Example 27 The same procedure as in Example 2 was carried out, except that 0.05 mmol of tetraethoxytitanium and 5 mmol of methylaluminoxane were used as the catalyst, m-chlorostyrene was used as the raw material monomer, and the conditions shown in Table 4 were used. Poly
(m-chlorostyrene) was obtained. Thereafter, the obtained poly(m-chlorostyrene) was extracted with methyl ethyl ketone in the same manner as in Example 2. The properties of this poly(m-chlorostyrene) are shown in Table 4. In addition, this poly (m-
The aromatic ring C1 carbon signal of lffC-NMR of chlorostyrene) is shown in Figure 1 O).
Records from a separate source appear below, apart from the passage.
(** Lines 423 to 435: the argument list of the listen process. *)
Definition listen_args (this : Chat) (channel : option ChatChannel)
    (options : option ListenOptions) : list string :=
  let args := ["chat"; "api-listen"] in
  let args :=
    match homeDir this with
    | Some dir => if truthy (Some dir) then unshift args "--home" dir else args
    | None => args
    end in
  let args :=
    match options with
    | None => push args ["--hide-exploding"]
    | Some o =>
        match hideExploding o with
        | Some false => args
        | _ => push args ["--hide-exploding"]
        end
    end in
  let args :=
    match options with
    | Some o =>
        match showLocal o with
        | Some true => push args ["--local"]
        | _ => args
        end
    | None => args
    end in
  match channel with
  | Some c =>
      push args ["--filter-channel"; JSON_stringify (formatAPIObjectInput c "chat")]
  | None => args
  end.

(** [options && options.showLocal], as a condition. *)
Definition options_showLocal (options : option ListenOptions) : bool :=
  match options with
  | Some o => match showLocal o with Some true => true | _ => false end
  | None => false
  end.

(** Lines 467 to 470: the condition under which [onMessage] is fired.
    Evaluation is left to right and short-circuits, so the notification is
    only looked into when [showLocal] is off and the session has both a
    username and a device name. *)
Definition fire_condition (this : Chat) (options : option ListenOptions)
    (messageObject : value) : completion bool :=
  (if options_showLocal options then Normal true
   else
     match username this, devicename this with
     | Some name, Some device =>
         if truthy (Some name) && truthy (Some device) then
           msg <- get messageObject "msg" ;;
           sender <- get msg "sender" ;;
           sender_username <- get sender "username" ;;
           if strict_neq sender_username (toLowerCase name) then Normal true
           else
             msg <- get messageObject "msg" ;;
             sender <- get msg "sender" ;;
             sender_deviceName <- get sender "deviceName" ;;
             Normal (strict_neq sender_deviceName device)
         else Normal false
     | _, _ => Normal false
     end)%js.

(** [formatAPIObjectOutput(JSON.parse(line))] *)
Definition decode (line : string) : M U value :=
  match JSON_parse line with
  | Some v => ret (formatAPIObjectOutput v)
  | None => throw (SyntaxError line)
  end.

(** Lines 458 to 479. *)
Definition onLine (onMessage : OnMessage) (onError : option OnError)
    (options : option ListenOptions) (line : string) : M U unit :=
  logger_info ("stdout from listener: " ++ line) ;;;
  try_catch
    (messageObject <- decode line ;;
     has_error <- lift (hasOwnProperty messageObject "error") ;;
     if has_error : bool then
       err <- lift (get messageObject "error") ;;
       throw (ErrorOf err)
     else
       this <- get_this ;;
       fire <- lift (fire_condition this options messageObject) ;;
       if fire : bool then
         msg <- lift (get messageObject "msg") ;;
         call CallMessage onMessage msg
       else ret tt)
    (fun error =>
       match onError with
       | Some f => call CallError f error
       | None => ret tt
       end).

(** What [_chatListen] attaches to the child process and to the two line
    readers. *)
Record listener : Type := {
  child : ChildProcess;
  child_on_error : string -> M U unit;     (* argument: [err.message] *)
  child_on_exit : M U unit;
  child_on_close : M U unit;
  child_on_disconnect : M U unit;
  stderr_on_line : string -> M U unit;
  stdout_on_line : string -> M U unit
}.

Definition spawn (file : string) (args : list string) : ChildProcess :=
  {| spawnfile := file; spawnargs := args |}.

(** [this._spawnedProcesses.push(child)] *)
Definition register (child : ChildProcess) : M U unit :=
  this <- get_this ;;
  set_this {| username := username this;
              devicename := devicename this;
              homeDir := homeDir this;
              _spawnedProcesses := (_spawnedProcesses this ++ [child])%list |}.

(** Lines 422 to 481. *)
Definition _chatListen (onMessage : OnMessage) (onError : option OnError)
    (channel : option ChatChannel) (options : option ListenOptions) : M U listener :=
  this <- get_this ;;
  let args := listen_args this channel options in
  let child := spawn (_pathToKeybaseBinary this) args in
  register child ;;;
  let cmdSample := _pathToKeybaseBinary this ++ " " ++ String.concat " " args in
  logger_info ("beginning listen on channel="
               ++ JSON_stringify (match channel with
                                  | Some c => channel_value c
                                  | None => Str "ALL"
                                  end)
               ++ " using " ++ cmdSample) ;;;
  ret {| child := child;
         child_on_error := fun message => logger_error ("got listen error " ++ message);
         child_on_exit := logger_info "got listen exit";
         child_on_close := logger_info "got listen close";
         child_on_disconnect := logger_info "got listen disconnect";
         stderr_on_line := fun line => logger_error ("stderr from listener: " ++ line);
         stdout_on_line := onLine onMessage onError options |}.

(** ** The child process as a source of events *)

Inductive child_event : Type :=
| ChildError (message : string)
| ChildExit
| ChildClose
| ChildDisconnect
| StderrLine (line : string)
| StdoutLine (line : string).

Definition dispatch (l : listener) (ev : child_event) : M U unit :=
  match ev with
  | ChildError message => child_on_error l message
  | ChildExit => child_on_exit l
  | ChildClose => child_on_close l
  | ChildDisconnect => child_on_disconnect l
  | StderrLine line => stderr_on_line l line
  | StdoutLine line => stdout_on_line l line
  end.

(** The events of the child, handled one after the other.  A handler that
    throws has no caller inside the listener to catch it: the exception
    leaves the listener there, and the run holds what was done up to it. *)
Fixpoint run (l : listener) (evs : list child_event) : M U unit :=
  match evs with
  | [] => ret tt
  | ev :: rest => dispatch l ev ;;; run l rest
  end.

End Listener.

(** ** A concrete environment

    Small stand-ins for the collaborators, to run the listener on sample
    lines: a reader for the JSON documents the samples use (objects,
    arrays, strings without escapes, short unsigned integers, the three
    literals; anything else is rejected), the snake_case to camelCase
    renaming of keys, and a printer for channel filters. *)

Module Demo.

Definition dquote : ascii := "034"%char.
Definition quoted (s : string) : string :=
  String dquote s ++ String dquote EmptyString.

Definition is_space (c : ascii) : bool :=
  let n := nat_of_ascii c in
  Nat.eqb n 32 || Nat.eqb n 9 || Nat.eqb n 10 || Nat.eqb n 13.

Definition is_digit (c : ascii) : bool :=
  let n := nat_of_ascii c in Nat.leb 48 n && Nat.leb n 57.

Fixpoint skip_ws (s : string) : string :=
  match s with
  | String c rest => if is_space c then skip_ws rest else s
  | EmptyString => s
  end.

(** The characters of a string literal, after its opening quote. *)
Fixpoint read_chars (s : string) : option (string * string) :=
  match s with
  | EmptyString => None
  | String c rest =>
      if Ascii.eqb c dquote then Some (EmptyString, rest)
      else if Ascii.eqb c "\"%char || Nat.ltb (nat_of_ascii c) 32 then None
      else match read_chars rest with
           | Some (body, rest') => Some (String c body, rest')
           | None => None
           end
  end.

Fixpoint read_digits (s : string) : string * string :=
  match s with
  | String c rest =>
      if is_digit c then let '(ds, rest') := read_digits rest in (String c ds, rest')
      else (EmptyString, s)
  | EmptyString => (EmptyString, s)
  end.

Definition read_number (s : string) : option (value * string) :=
  let '(ds, rest) := read_digits s in
  let plain :=
    match rest with
    | String c _ => negb (Ascii.eqb c "."%char || Ascii.eqb c "e"%char || Ascii.eqb c "E"%char)
    | EmptyString => true
    end in
  let canonical :=
    match ds with
    | EmptyString => false
    | String c EmptyString => true
    | String c _ => negb (Ascii.eqb c "0"%char)
    end in
  if plain && canonical && Nat.leb (String.length ds) 15 then Some (Num ds, rest) else None.

Definition read_literal (s : string) : option (value * string) :=
  if String.prefix "true" s then Some (Bool true, String.substring 4 (String.length s - 4) s)
  else if String.prefix "false" s then Some (Bool false, String.substring 5 (String.length s - 5) s)
  else if String.prefix "null" s then Some (Null, String.substring 4 (String.length s - 4) s)
  else None.

(** A later member of the same name replaces the earlier one in place. *)
Fixpoint set_field (k : string) (v : value) (fields : list (string * value))
    : list (string * value) :=
  match fields with
  | [] => [(k, v)]
  | (k', v') :: rest =>
      if String.eqb k k' then (k, v) :: rest else (k', v') :: set_field k v rest
  end.

Fixpoint read_value (fuel : nat) (s : string) {struct fuel} : option (value * string) :=
  match fuel with
  | O => None
  | S fuel' =>
      match skip_ws s with
      | EmptyString => None
      | String c rest =>
          if Ascii.eqb c "{"%char then
            match skip_ws rest with
            | String c' rest' =>
                if Ascii.eqb c' "}"%char then Some (Obj [], rest')
                else read_members fuel' (String c' rest') []
            | EmptyString => None
            end
          else if Ascii.eqb c "["%char then
            match skip_ws rest with
            | String c' rest' =>
                if Ascii.eqb c' "]"%char then Some (Arr [], rest')
                else read_items fuel' (String c' rest') []
            | EmptyString => None
            end
          else if Ascii.eqb c dquote then
            match read_chars rest with
            | Some (body, rest') => Some (Str body, rest')
            | None => None
            end
          else if is_digit c then read_number (String c rest)
          else read_literal (String c rest)
      end
  end

with read_members (fuel : nat) (s : string) (acc : list (string * value)) {struct fuel}
    : option (value * string) :=
  match fuel with
  | O => None
  | S fuel' =>
      match skip_ws s with
      | String c rest =>
          if Ascii.eqb c dquote then
            match read_chars rest with
            | Some (k, rest1) =>
                match skip_ws rest1 with
                | String colon rest2 =>
                    if Ascii.eqb colon ":"%char then
                      match read_value fuel' rest2 with
                      | Some (v, rest3) =>
                          match skip_ws rest3 with
                          | String sep rest4 =>
                              if Ascii.eqb sep ","%char
                              then read_members fuel' rest4 (set_field k v acc)
                              else if Ascii.eqb sep "}"%char
                              then Some (Obj (set_field k v acc), rest4)
                              else None
                          | EmptyString => None
                          end
                      | None => None
                      end
                    else None
                | EmptyString => None
                end
            | None => None
            end
          else None
      | EmptyString => None
      end
  end

with read_items (fuel : nat) (s : string) (acc : list value) {struct fuel}
    : option (value * string) :=
  match fuel with
  | O => None
  | S fuel' =>
      match read_value fuel' s with
      | Some (v, rest) =>
          match skip_ws rest with
          | String sep rest' =>
              if Ascii.eqb sep ","%char then read_items fuel' rest' (acc ++ [v])%list
              else if Ascii.eqb sep "]"%char then Some (Arr (acc ++ [v])%list, rest')
              else None
          | EmptyString => None
          end
      | None => None
      end
  end.

Definition JSON_parse (line : string) : option value :=
  match read_value (S (String.length line)) line with
  | Some (v, rest) =>
      match skip_ws rest with
      | EmptyString => Some v
      | _ => None
      end
  | None => None
  end.

(** A stand-in for [String.prototype.toLowerCase]: the letters A to Z are
    lower-cased and every other byte is kept, which is what the method does
    on ASCII text. *)
Definition lower_ascii (c : ascii) : ascii :=
  let n := nat_of_ascii c in
  if andb (Nat.leb 65 n) (Nat.leb n 90) then ascii_of_nat (n + 32) else c.

Fixpoint toLowerCase (s : string) : string :=
  match s with
  | EmptyString => EmptyString
  | String c rest => String (lower_ascii c) (toLowerCase rest)
  end.

Definition upper_ascii (c : ascii) : ascii :=
  let n := nat_of_ascii c in
  if Nat.leb 97 n && Nat.leb n 122 then ascii_of_nat (n - 32) else c.

Fixpoint camelcase (s : string) : string :=
  match s with
  | EmptyString => EmptyString
  | String c EmptyString => s
  | String c (String d rest as tail) =>
      if Ascii.eqb c "_"%char then String (upper_ascii d) (camelcase rest)
      else String c (camelcase tail)
  end.

(** A stand-in for [formatAPIObjectOutput] of ../utils, after the
    field-naming convention of the wire: keys are renamed, at every depth. *)
Fixpoint formatAPIObjectOutput (v : value) : value :=
  match v with
  | Arr items => Arr (map formatAPIObjectOutput items)
  | Obj fields =>
      Obj (map (fun kv => let '(k, x) := kv in (camelcase k, formatAPIObjectOutput x)) fields)
  | _ => v
  end.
Example 28 Except for using 0.05 mmol of cyclopentagenyl titanium trichloride and 30 mmol of methylaluminoxane as a catalyst, using p-fluorostyrene as a raw material monomer, and using the conditions shown in Table 4,
Poly (p-fluorostyrene) was prepared in the same manner as in Example 2.
I got it. Thereafter, the obtained poly(p-fluorostyrene) was extracted with methyl ethyl ketone in the same manner as in Example 2. The properties of this poly(p-fluorostyrene) are shown in Table 4. The aromatic ring CI carbon signal of IfC-NMR of this poly(p-fluorostyrene) is shown in Figure 10.
Shown in 1.

[Brief explanation of drawings]

Figure 1 (a) to N) are the polystyrene obtained in Example 1, the active polystyrene obtained in Comparative Example 1, the isotactic polystyrene obtained in Comparative Example 2, and the isotactic polystyrene obtained in Example 23, respectively. Poly(p-methylstyrene)
, poly(m-methylstyrene) obtained in Example 24
, poly(p-t-butylstyrene) obtained in Example 25, poly(p-chlorostyrene) obtained in Example 26. Acetic poly(p-chlorostyrene), Example 2
Poly(m-chlorostyrene) obtained in 7. and aromatic ring CI carbon signals of the poly(p-fluorostyrene) obtained in Example 28. C-NMR methine/methylene carbon signals of the active polystyrene obtained in Comparative Example 1, the isotactic polystyrene obtained in Comparative Example 2, and the poly(p-methylstyrene) obtained in Example 23 shows. Figures 3(a) to (c) show the polystyrene obtained in Example 1, the isotactic polystyrene obtained in Comparative Example 2, and the poly(p-methylstyrene) obtained in Example 23, respectively. H-NMR is shown. FIGS. 4(a) to (c) show the polystyrene obtained in Example 1, the isotactic polystyrene obtained in Comparative Example 2, and the The line diffraction pattern is shown. Figures 5 <a> to (d) show the polystyrene obtained in Example 1, the actinic polystyrene obtained in Comparative Example 1, the isotactic polystyrene obtained in Comparative Example 2, and the isotactic polystyrene obtained in Example 23, respectively. The infrared absorption spectrum of the obtained poly(p-methylstyrene) is shown. Note that in FIG. 4, θ indicates the Bragg angle (0). Figure 1 (e) 145, 13 146.0 145.5 145.0
+44.0 tppm 1st figure (fn 143 142 Cppn) ¥1 figure 146.24 147.5 1470 746.5 146.0
145.5 (ppm) Fig. 1 I3θ, 9 Fig. 5 (a) Roma Suho 5 Fig. (b) ! & Satoshi

Claims (1)

[Claims] (1) General formula (I) ▲There are mathematical formulas, chemical formulas, tables, etc.▼ [In the formula, R represents a hydrogen atom, a halogen atom, or a substituent containing a carbon, oxygen, nitrogen, sulfur, phosphorus, or silicon atom, and n represents an integer from 1 to 3. ] A styrenic polymer having a degree of polymerization of 5 or more and having a repeating unit represented by the following, and whose stereoregularity is mainly a syndiotactic structure.